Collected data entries
════════════════════
(* ===== verification/LoopSpec.v ===== *)
(** * Loop detection: the phases of a run *)
From stdpp Require Import base list gmap.
From Stdlib Require Import ZArith Lia.
From S2P Require Import Prelude RouteApsp RouteServlet Topo Loop TopoSpec.
Import Apsp Topo Loop.
#[local] Open Scope Z_scope.

Notation here d p d' p' := (bool_decide (d = d' /\ p = p')).

Lemma ls_upd t d p f d' p' : (forall x, loop_status (f x) = loop_status x) -> ls (upd_port d p f t) d' p' = ls t d' p'.
Proof.
  intros Hf. unfold ls. rewrite get_port_upd. case_bool_decide as E; [|done]. destruct E as [-> ->].
  destruct (get_port d' p' t); cbn; [by rewrite Hf|done].
Qed.

Lemma ls_upd_sw t d f d' p : (forall s, ports (f s) = ports s) -> ls (upd_sw d f t) d' p = ls t d' p.
Proof. intros Hf. unfold ls. by rewrite get_port_upd_sw. Qed.

Lemma quiet_upd_port t d p f : (forall x, erase_port (f x) = erase_port x) -> quiet t (upd_port d p f t).
Proof. intros Hf. split; [by apply skel_upd_port|done]. Qed.

Lemma quiet_get t t' d p : quiet t t' -> is_Some (get_port d p t) -> is_Some (get_port d p t').
Proof. intros [Q _] H. by apply (is_port_same t t'). Qed.

(** ** Marking a port *)

(** [t'] is [t] with the loop state of one port set. *)
Record marked (d p : Z) (st : loop_port_status) (t t' : topo_hdl) : Prop := {
  mk_quiet : quiet t t'; mk_rt : rt t' = rt t;
  mk_ls : forall d' p', ls t' d' p' = if here d p d' p' then Some st else ls t d' p' }.

Lemma mark_spec now d p st t : is_Some (get_port d p t) -> st <> LOOP_PORT_STATUS_NONE ->
  exists t', mul_mark_ports_per_switch now d p st t = Some t' /\ marked d p st t t'.
Proof.
  intros [port Hp] Hst. unfold mul_mark_ports_per_switch, __mul_loop_port_update.
  rewrite Hp, topo_bind, bool_decide_false by done. eexists. split; [done|].
  set (t1 := mul_loop_port_mod _ _ _ t).
  assert (switches t1 = switches t /\ rest t1 = rest t /\ rt t1 = rt t) as (E1 & E2 & E3) by (unfold t1; by destruct st).
  assert (forall d' p', get_port d' p' t1 = get_port d' p' t) as Eg by (intros; unfold get_port; by rewrite E1).
  split; [split; [|done]|done|].
  - rewrite skel_upd_port by done. unfold skel. by rewrite E1.
  - intros d' p'. unfold ls. rewrite get_port_upd, !Eg. case_bool_decide; [|done]. by rewrite Hp.
Qed.

(** Some idle ports are marked as having no loop state. *)
Definition idle (t : topo_hdl) (d p : Z) : Prop := exists x, ls t d p = Some x /\ idle_status x = true.
Record idles (t t' : topo_hdl) : Prop := {
  id_quiet : quiet t t'; id_rt : rt t' = rt t;
  id_ls : forall d p, ls t' d p = ls t d p \/ (idle t d p /\ ls t' d p = Some LOOP_PORT_STATUS_NONE) }.

#[global] Instance idles_preorder : PreOrder idles.
Proof.
  split; [intros t; split; [done|done|by left]|]. intros t1 t2 t3 [A1 B1 C1] [A2 B2 C2].
  split; [by etransitivity|congruence|]. intros d p.
  destruct (C2 d p) as [E|[I E]]; [rewrite E; apply C1|]. right. split; [|done].
  destruct (C1 d p) as [E1|[I1 _]]; [|done]. unfold idle in *. by rewrite E1 in I.
Qed.

Lemma mark_none_spec now d p t : is_Some (get_port d p t) -> idle t d p ->
  exists t', mul_mark_ports_per_switch now d p LOOP_PORT_STATUS_NONE t = Some t' /\ idles t t'.
Proof.
  intros [port Hp] Hi. unfold mul_mark_ports_per_switch, __mul_loop_port_update.
  rewrite Hp, topo_bind, bool_decide_true by done. case_match.
  - eexists. split; [done|]. case_match.
    + split; [etransitivity; by apply quiet_upd_port|done|]. intros d' p'. left. by rewrite !ls_upd.
    + split; [by apply quiet_upd_port|done|]. intros d' p'. left. by rewrite ls_upd.
  - eexists. split; [done|]. set (t1 := upd_port d p (set_hold 0) _).
    assert (quiet t t1) as Q1 by (etransitivity; by apply quiet_upd_port).
    cbn [mul_loop_port_mod]. unfold mul_dp_port_update. split; [etransitivity; [exact Q1|]|done|].
    + split; [|done]. by rewrite skel_upd_port.
    + intros d' p'. unfold ls at 1 3. rewrite get_port_upd. case_bool_decide as E.
      * destruct E as [-> ->]. right. split; [done|]. change (get_port d' p' (send _ t1)) with (get_port d' p' t1).
        destruct (quiet_get t t1 d' p' Q1) as [x Hx]; [by exists port|]. by rewrite Hx.
      * left. change (get_port d' p' (send _ t1)) with (get_port d' p' t1). fold (ls t1 d' p'). unfold t1. by rewrite !ls_upd.
Qed.

Lemma idles_counts t f : (forall l, root_dpid (f l) = root_dpid l /\ next_loop_state (f l) = next_loop_state l /\
    loop_blocked (f l) = loop_blocked l /\ root_sw (f l) = root_sw l /\ loop_reset_only (f l) = loop_reset_only l) ->
  idles t (upd_loop f t).
Proof.
  intros Hf. destruct (Hf (loop_info t)) as (A & B & C & D & E).
  split; [split; [done|unfold rest; cbn; by rewrite A, B, C, D, E]|done|by left].
Qed.

Lemma none_counted_spec now d p port t : get_port d p t = Some port -> idle t d p ->
  exists t', mark_none_counted now d p port t = Some t' /\ idles t t'.
Proof.
  intros Hp Hi. unfold mark_none_counted. set (t1 := if hold_time port =? 0 then t else _).
  assert (idles t t1) as I1 by (unfold t1; case_match; [done|by apply idles_counts]).
  destruct (mark_none_spec now d p t1) as (t2 & E2 & I2).
  { unfold t1; case_match; by exists port. }
  { unfold t1; by case_match. }
  rewrite E2, topo_bind. destruct (quiet_get t t2 d p) as [x Hx]; [etransitivity; [apply I1|apply I2]|by exists port|].
  rewrite Hx, topo_bind. eexists. split; [done|]. etransitivity; [exact I1|]. etransitivity; [exact I2|].
  case_match; [by apply idles_counts|done].
Qed.

(** ** Traversals *)

Section TRAVERSE.
Context `{HashOrder}.

Lemma port_traverse (P : list Z -> topo_hdl -> Prop) f d t s : switches t !! d = Some s -> P [] t ->
  (forall done p t', p ∉ done -> is_Some (ports s !! p) -> P done t' -> exists t'', f p t' = Some t'' /\ P (done ++ [p]) t'') ->
  exists t', __lldp_port_traverse_all d f t = Some t' /\ P (order (dom (ports s))) t'.
Proof.
  intros Hs H0 Hf. unfold __lldp_port_traverse_all. rewrite Hs, topo_bind.
  apply (foreach_inv P f (order (dom (ports s))) [] t H0); [|apply order_NoDup].
  intros done p t' Hp Hd HP. apply Hf; [done| |done]. by apply elem_of_dom, elem_of_order.
Qed.

Lemma switch_traverse (P : list Z -> topo_hdl -> Prop) f t : P [] t ->
  (forall done d t', d ∉ done -> is_Some (switches t !! d) -> P done t' -> exists t'', f d t' = Some t'' /\ P (done ++ [d]) t'') ->
  exists t', __lldp_switch_traverse_all f t = Some t' /\ P (order (dom (switches t))) t'.
Proof.
  intros H0 Hf. unfold __lldp_switch_traverse_all.
  apply (foreach_inv P f (order (dom (switches t))) [] t H0); [|apply order_NoDup].
  intros done d t' Hp Hd HP. apply Hf; [done| |done]. by apply elem_of_dom, elem_of_order.
Qed.

(** All locks of the switches are free. *)
Definition unlocked (t : topo_hdl) : Prop := forall d s, switches t !! d = Some s -> sw_lock s = false.

Lemma unlocked_skel t : unlocked t <-> forall d s, skel t !! d = Some s -> sw_lock s = false.
Proof.
  unfold unlocked. setoid_rewrite skel_lookup. split.
  - intros U d s (x & Hx & ->)%fmap_Some. cbn. by eapply U.
  - intros U d s Hs. apply (U d (erase_sw s)). by rewrite Hs.
Qed.

Lemma unlocked_quiet t t' : quiet t t' -> unlocked t -> unlocked t'.
Proof. rewrite !unlocked_skel. intros [-> _]. done. Qed.

Lemma quiet_switch t t' d s : quiet t t' -> switches t !! d = Some s ->
  exists s', switches t' !! d = Some s' /\ erase_sw s' = erase_sw s.
Proof.
  intros [Q _] Hs. assert (skel t' !! d = Some (erase_sw s)) as E by (rewrite Q, skel_lookup, Hs; done).
  rewrite skel_lookup in E. apply fmap_Some in E as (s' & H' & E'). by exists s'.
Qed.

Lemma erase_port_dom s s' p : erase_sw s' = erase_sw s -> is_Some (ports s' !! p) <-> is_Some (ports s !! p).
Proof.
  intros E. assert (ports (erase_sw s') !! p = ports (erase_sw s) !! p) as E' by by rewrite E.
  cbn in E'. rewrite !lookup_fmap in E'. destruct (ports s' !! p), (ports s !! p); cbn in E'; try done; split; intros []; eauto; done.
Qed.

(** A traversal of the ports of a switch under its lock. *)
Lemma locked_traverse (P : list Z -> topo_hdl -> Prop) f d t s :
  switches t !! d = Some s -> sw_lock s = false ->
  P [] (upd_sw d (set_lock true) t) ->
  (forall done p t', p ∉ done -> is_Some (ports s !! p) -> quiet (upd_sw d (set_lock true) t) t' -> P done t' ->
     exists t'', f p t' = Some t'' /\ quiet t' t'' /\ P (done ++ [p]) t'') ->
  exists t', (t ← sw_take d t; t ← __lldp_port_traverse_all d f t; sw_drop d t) = Some (upd_sw d (set_lock false) t') /\
    quiet t (upd_sw d (set_lock false) t') /\ P (order (dom (ports s))) t'.
Proof.
  intros Hs Hl H0 Hf. set (t0 := upd_sw d (set_lock true) t).
  assert (switches t0 !! d = Some (set_lock true s)) as Hs0 by (unfold t0, upd_sw; cbn; by rewrite lookup_alter_eq, Hs).
  destruct (port_traverse (fun done t' => quiet t0 t' /\ P done t') f d t0 (set_lock true s) Hs0) as (t' & E & Q & HP).
  - by split.
  - intros done p t' Hd Hp [Q HP]. destruct (Hf done p t' Hd Hp Q HP) as (t'' & E & Q' & HP').
    exists t''. split_and!; [done|by etransitivity|done].
  - destruct (with_lock t d s (__lldp_port_traverse_all d f) Hs Hl) as (t1 & t2 & E1 & E2 & -> & Q2); [by exists t'|].
    fold t0 in E2. rewrite E in E2. injection E2 as <-. by exists t'.
Qed.
End TRAVERSE.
════════════════════
## Your task
What you give back should be exactly the lines of the data above from the line with "intros E. assert" through the line with "exists t'', f p t' = Some t'' /\ quiet", both of those included, and nothing more.

## Response area
  intros E. assert (ports (erase_sw s') !! p = ports (erase_sw s) !! p) as E' by by rewrite E.
  cbn in E'. rewrite !lookup_fmap in E'. destruct (ports s' !! p), (ports s !! p); cbn in E'; try done; split; intros []; eauto; done.
Qed.

(** A traversal of the ports of a switch under its lock. *)
Lemma locked_traverse (P : list Z -> topo_hdl -> Prop) f d t s :
  switches t !! d = Some s -> sw_lock s = false ->
  P [] (upd_sw d (set_lock true) t) ->
  (forall done p t', p ∉ done -> is_Some (ports s !! p) -> quiet (upd_sw d (set_lock true) t) t' -> P done t' ->
     exists t'', f p t' = Some t'' /\ quiet t' t'' /\ P (done ++ [p]) t'') ->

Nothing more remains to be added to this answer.